Nous ne minimisons certainement pas l'importance de la traite de personnes; il ne faut pas relâcher les mesures contre. Nous constatons, malheureusement que le projet de loi C-36 ne fait rien contre cette activité et qu'il crée les mêmes maux que ceux qu'a signalés la Cour suprême du Canada dans l'arrêt Bedford, des maux inconstitutionnels. Nous craignons ses répercussions pour les travailleuses du sexe et leur sécurité, tout en sachant que les lois contre la traite de personnes à des fins sexuelles sont effectivement appliquées.

Le sénateur Plett : Le sénateur Boisvenu a posé aux Smith et à Mme Grant la question que je leur destinais. Je me contenterai donc de faire une observation à ce sujet, sans poser de question.

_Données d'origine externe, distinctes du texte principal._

(** * uring_sendmsg.c: the userfaultfd-timed opcode swap on an io_uring slot

    A shallow embedding of [src/uring_sendmsg.c].  The program has two
    threads ([main] and [uffd_thread]) and talks to the kernel through
    system calls and through memory it shares with the kernel (the
    submission/completion rings, the SQE array and the page registered
    with userfaultfd).  The embedding is an executable transition system:

    - the two program threads are translated statement by statement from
      the source, one program counter per statement that touches shared
      state or performs a call;
    - the kernel is the environment.  What the program relies on (a
      blocking [read] on the userfaultfd, [UFFDIO_COPY] resolving a missing
      page exactly once, an io_uring consumer that reads the opcode, then
      dereferences the message header, then acts) is written down in
      [kernel_step] and marked as environment;
    - a schedule is a list of actions; every system call result is chosen
      by the schedule, so theorems quantified over schedules hold for
      every interleaving and every kernel reply. *)

From Stdlib Require Import ZArith List Bool Lia String.
Import ListNotations.
Local Open Scope Z_scope.

(** ** Constants of the Linux user API used by the source *)

Module Uapi.
(** [enum] of [linux/io_uring.h]: NOP, READV, WRITEV, FSYNC, READ_FIXED,
    WRITE_FIXED, POLL_ADD, POLL_REMOVE, SYNC_FILE_RANGE, SENDMSG, RECVMSG. *)
Definition IORING_OP_SENDMSG : Z := 9.
Definition IORING_OP_RECVMSG : Z := 10.
(** [errno] values reported by [UFFDIO_COPY]. *)
Definition EEXIST : Z := 17.
Definition EINVAL : Z := 22.
(** netlink / rtnetlink constants of the message built in [main]. *)
Definition AF_INET : Z := 2.
Definition RTM_NEWADDR : Z := 20.
Definition NLM_F_REQUEST : Z := 1.
Definition IFA_F_PERMANENT : Z := 128.
Definition IFA_LOCAL : Z := 2.
(** [sizeof(struct uffd_msg)]. *)
Definition sizeof_uffd_msg : Z := 32.
(** [sizeof(struct iovec)] on LP64: a pointer and a [size_t]. *)
Definition sizeof_iovec : Z := 16.
End Uapi.
Import Uapi.

(** Literals of the source. *)
Definition page_len : Z := 0x1000.           (* every mmap, the register range *)
Definition copy_len : Z := 0x1000.           (* uffdio_copy.len *)
Definition pad_len : Z := 0x1000.            (* char pad[0x1000] *)
Definition setup_entries : Z := 10.          (* io_uring_setup(entries=10) *)
Definition submit_slot : Z := 0.             (* the index in array[0] = 0, sqes[0] *)

(** ** Data *)

(** C [int]: 32 bits, two's complement, wrap-around written out. *)
Definition wrap_int (z : Z) : Z := (z + 2 ^ 31) mod 2 ^ 32 - 2 ^ 31.

(** [n] little-endian bytes of [v]. *)
Fixpoint le_bytes (n : nat) (v : Z) : list Z :=
  match n with
  | O => []
  | S n' => (v mod 256) :: le_bytes n' (v / 256)
  end.
(** ** Resequencing *)

Lemma setChalkNumber_idem key house :
  setChalkNumber key (setChalkNumber key house) = setChalkNumber key house.
Proof. done. Qed.

Lemma ensureHouse_lookup hs index key :
  ensureHouse hs index !! key
  = if decide (indexKey index = key)
    then Some (default (newHouse key) (hs !! key)) else hs !! key.
Proof.
  unfold ensureHouse. case_decide as Hkey.
  - subst key. destruct (hs !! indexKey index) eqn:Hlook; simpl; [done|].
    by rewrite lookup_insert_eq.
  - destruct (hs !! indexKey index); [done|]. by rewrite lookup_insert_ne.
Qed.

Lemma sequenceHouse_lookup hs index key :
  sequenceHouse hs index !! key
  = if decide (indexKey index = key)
    then Some (setChalkNumber key (default (newHouse key) (hs !! key))) else hs !! key.
Proof.
  unfold sequenceHouse. rewrite lookup_alter. case_decide as Hkey.
  - subst key. rewrite ensureHouse_lookup. by rewrite decide_True.
  - rewrite ensureHouse_lookup. by rewrite decide_False.
Qed.

Lemma sequence_lookup_other l hs key :
  (∀ i, i ∈ l → indexKey i ≠ key) →
  foldl sequenceHouse hs l !! key = hs !! key.
Proof.
  revert hs. induction l as [|x l IH]; intros hs Hother; [done|].
  simpl. rewrite IH by (intros i Hi; apply Hother; by right).
  rewrite sequenceHouse_lookup, decide_False; [done|]. apply Hother. by left.
Qed.

Lemma sequence_lookup_index l hs i :
  i ∈ l →
  foldl sequenceHouse hs l !! indexKey i
  = Some (setChalkNumber (indexKey i) (default (newHouse (indexKey i)) (hs !! indexKey i))).
Proof.
  revert hs. induction l as [|x l IH]; intros hs Hin; [by apply elem_of_nil in Hin|].
  simpl. destruct (decide (i ∈ l)) as [Hl|Hl].
  - rewrite IH by done. rewrite sequenceHouse_lookup. case_decide; [|done].
    simpl. by rewrite setChalkNumber_idem.
  - apply elem_of_cons in Hin as [->|Hin]; [|done].
    rewrite sequence_lookup_other.
    + rewrite sequenceHouse_lookup. by rewrite decide_True.
    + intros j Hj Heq. apply (inj pretty) in Heq. by subst j.
Qed.

Lemma prune_lookup_general `{Builtins} max (keys : list string)
    (acc : gmap string HouseRecord) key :
  foldl (λ acc key, if exceeds (Number key) max then delete key acc else acc) acc keys !! key
  = if decide (key ∈ keys ∧ exceeds (Number key) max = true) then None else acc !! key.
Proof.
  revert acc. induction keys as [|k keys IH]; intros acc.
  - case_decide as Hd; [|done]. destruct Hd as [Hin _]. by apply elem_of_nil in Hin.
  - cbn [foldl]. rewrite IH.
    destruct (decide (key ∈ keys ∧ exceeds (Number key) max = true)) as [[Hin Hx]|Hn].
    + rewrite decide_True; [done|]. split; [by right|done].
    + destruct (decide (key = k)) as [->|Hne].
      * destruct (exceeds (Number k) max) eqn:Hk.
        -- rewrite lookup_delete_eq. rewrite decide_True; [done|]. split; [by left|done].
        -- rewrite decide_False; [done|]. by intros [_ ?].
      * rewrite decide_False.
        -- destruct (exceeds (Number k) max); [by rewrite lookup_delete_ne|done].
        -- intros [[?|?]%elem_of_cons ?]; [done|]. by apply Hn.
Qed.

Lemma pruneAbove_lookup `{Builtins} max (hs : gmap string HouseRecord) key :
  pruneAbove max hs !! key = if exceeds (Number key) max then None else hs !! key.
Proof.
  unfold pruneAbove. rewrite prune_lookup_general.
  destruct (exceeds (Number key) max) eqn:Hk.
  - case_decide as Hin; [done|]. destruct (hs !! key) as [house|] eqn:Hlook; [|done].
    exfalso. apply Hin. split; [|done].
    apply list_elem_of_fmap. exists (key, house). split; [done|].
    by apply elem_of_map_to_list.
  - rewrite decide_False; [done|]. by intros [_ ?].
Qed.

Lemma exceeds_integer max i : exceeds (Finite (Qc_of_Z i)) max = bool_decide (max < i).
Proof. unfold exceeds. apply bool_decide_ext. symmetry. apply Z2Qc_inj_lt. Qed.

Lemma index_not_exceeds `{Builtins} max i :
  NumberReadsIndices → 1 ≤ i ≤ max → exceeds (Number (indexKey i)) max = false.
Proof.
  intros Hread [Hlo Hhi]. rewrite Hread, exceeds_integer by done.
  apply bool_decide_eq_false_2. lia.
Qed.

Lemma elem_of_indices max i : i ∈ indices max ↔ 1 ≤ i ≤ max.
Proof. unfold indices. rewrite elem_of_seqZ. lia. Qed.

(** The houses of a block after resequencing. *)
Lemma sequenceBlock_houses `{Builtins} max block :
  ∃ block', sequenceBlock max block = Some block'
    ∧ summary block' = summaryOf (houses block')
    ∧ imageUrl block' = imageUrl block
    ∧ (∀ key, exceeds (Number key) max = true → houses block' !! key = None)
    ∧ (NumberReadsIndices → ∀ i, 1 ≤ i ≤ max →
         houses block' !! indexKey i
         = Some (setChalkNumber (indexKey i)
                   (default (newHouse (indexKey i)) (houses block !! indexKey i))))
    ∧ (∀ key, exceeds (Number key) max = false →
         (∀ i, 1 ≤ i ≤ max → indexKey i ≠ key) →
         houses block' !! key = houses block !! key).
Proof.
  eexists. split; [done|]. split; [apply recalcBlockSummary_consistent|].
  split; [done|]. simpl. split; [|split].
  - intros key Hkey. by rewrite pruneAbove_lookup, Hkey.
  - intros Hread i Hi. rewrite pruneAbove_lookup, index_not_exceeds by done.
    apply sequence_lookup_index. by apply elem_of_indices.
  - intros key Hkey Hother. rewrite pruneAbove_lookup, Hkey.
    apply sequence_lookup_other. intros i Hi. apply Hother. by apply elem_of_indices.
Qed.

Je suis sûrement d'accord avec vous. Je crois que tous les cas de prostitution font des victimes : la prostituée, les parents, les enfants ou les conjointes. Je pense que vous en avez parlé.

Je tiens à vous remercier pour votre témoignage et pour la force que vous avez démontrée en venant ici. Je vous souhaite simplement bonne chance.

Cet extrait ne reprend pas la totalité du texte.